PROBLEM
The answer must consist only of the lines from the line with "What [make:model] and" to the line with "if maximum >=? candidate then", both included, exactly as they stand below.

DATA SUPPLIED
((

(* ===== verification/CliMake.v ===== *)
(** * Planning a model or a resource ([resource_state.go], [model.go], [resource_templates.go], [resource_relationships.go])

    What [make:model] and [make:resource] decide before they write: names, the version of the
    migration, the targets of relationships, the data of the templates and the files.
    Rendering a template and the clock are arguments. *)

From S2P Require Import Prelude GoStrings GoRegexp GoUtf8 GoQuote GoUrl GoText CliFields CliTags CliSchema CliSql.
Local Open Scope go_scope.
Local Open Scope Z_scope.

Record resourceSpec : Type := { rs_Name : string; rs_Package : string; rs_Plural : string; rs_MigrationVersion : string }.
Record resourceState : Type := { Resources : list resourceSpec }.
Record plannedFile : Type := { pl_path : string; pl_content : string }.

(** ** The version of the next migration *)

Fixpoint zeros (n : nat) (s : string) : string := match n with O => s | S n' => String "0" (zeros n' s) end.
(** [%014d] *)
Definition format14 (z : Z) : string :=
  if z <? 0 then String "-" (let d := Itoa (- z) in zeros (13 - String.length d) d)
  else let d := Itoa z in zeros (14 - String.length d) d.

Definition consider (version : string) (maximum : Z) : result Z :=
  match Atoi version with
  | None => Err (Errorf "invalid migration version %q in %s")
  | Some value => Ok (if value >? maximum then value else maximum)
  end.

(** The versions in the names of migration files. *)
Definition migration_version (e : dirEntry) : option string :=
  if de_isDir e then None
  else let '(version, suffix, ok) := Cut (de_name e) "_" in
       if ok && (HasSuffix suffix ".up.sql" || HasSuffix suffix ".down.sql") then Some version else None.

(** [stamp] is the clock's time as [20060102150405]; a missing directory has no entries. *)
Definition nextMigrationVersion (stamp : string) (directory : result (list dirEntry)) (state : resourceState) : result string :=
  match Atoi stamp with
  | None => Err (Wrapf "build migration timestamp: %w" (Sentinel "strconv.ErrSyntax"))
  | Some candidate =>
      try maximum := foldR consider (rs_MigrationVersion <$> Resources state) (candidate - 1) in
      try entries := (match directory with Ok l => Ok l | Err e => Err (Wrapf "scan migrations: %w" e) end) in
      try maximum := foldR consider (omap migration_version entries) maximum in
      if maximum >=? candidate then
        if maximum =? MaxInt64 then Err (Errorf "migration version space exhausted")
        else Ok (format14 (maximum + 1))
      else Ok (format14 candidate)
  end.

(** ** Specifications *)

Definition builtin_tables : list string :=
  ["users"; "sessions"; "schema_migrations"; "jobs"; "failed_jobs"; "goforge_jobs"; "goforge_failed_jobs"].
Definition resource_declarations : list string :=
  ["Controller"; "WebController"; "Repository"; "PostgresRepository"; "WriteRequest"; "ErrNotFound"; "NewController";
   "NewWebController"; "NewPostgresRepository"].

Record modelRelationship : Type := {
  rl_belongsTo : resourceBelongsTo; rl_TargetTable : string; rl_TargetKey : string; rl_TargetColumn : string;
  rl_ForeignKeyType : string; rl_SQLType : string; rl_IndexName : string; rl_ConstraintName : string
}.

Section Plan.
Context `{Unicode} (stamp : string) (migrations : result (list dirEntry)).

))

EXERCISE OUTPUT
    What [make:model] and [make:resource] decide before they write: names, the version of the
    migration, the targets of relationships, the data of the templates and the files.
    Rendering a template and the clock are arguments. *)

From S2P Require Import Prelude GoStrings GoRegexp GoUtf8 GoQuote GoUrl GoText CliFields CliTags CliSchema CliSql.
Local Open Scope go_scope.
Local Open Scope Z_scope.

Record resourceSpec : Type := { rs_Name : string; rs_Package : string; rs_Plural : string; rs_MigrationVersion : string }.
Record resourceState : Type := { Resources : list resourceSpec }.
Record plannedFile : Type := { pl_path : string; pl_content : string }.

(** ** The version of the next migration *)

Fixpoint zeros (n : nat) (s : string) : string := match n with O => s | S n' => String "0" (zeros n' s) end.
(** [%014d] *)
Definition format14 (z : Z) : string :=
  if z <? 0 then String "-" (let d := Itoa (- z) in zeros (13 - String.length d) d)
  else let d := Itoa z in zeros (14 - String.length d) d.

Definition consider (version : string) (maximum : Z) : result Z :=
  match Atoi version with
  | None => Err (Errorf "invalid migration version %q in %s")
  | Some value => Ok (if value >? maximum then value else maximum)
  end.

(** The versions in the names of migration files. *)
Definition migration_version (e : dirEntry) : option string :=
  if de_isDir e then None
  else let '(version, suffix, ok) := Cut (de_name e) "_" in
       if ok && (HasSuffix suffix ".up.sql" || HasSuffix suffix ".down.sql") then Some version else None.

(** [stamp] is the clock's time as [20060102150405]; a missing directory has no entries. *)
Definition nextMigrationVersion (stamp : string) (directory : result (list dirEntry)) (state : resourceState) : result string :=
  match Atoi stamp with
  | None => Err (Wrapf "build migration timestamp: %w" (Sentinel "strconv.ErrSyntax"))
  | Some candidate =>
      try maximum := foldR consider (rs_MigrationVersion <$> Resources state) (candidate - 1) in
      try entries := (match directory with Ok l => Ok l | Err e => Err (Wrapf "scan migrations: %w" e) end) in
      try maximum := foldR consider (omap migration_version entries) maximum in
      if maximum >=? candidate then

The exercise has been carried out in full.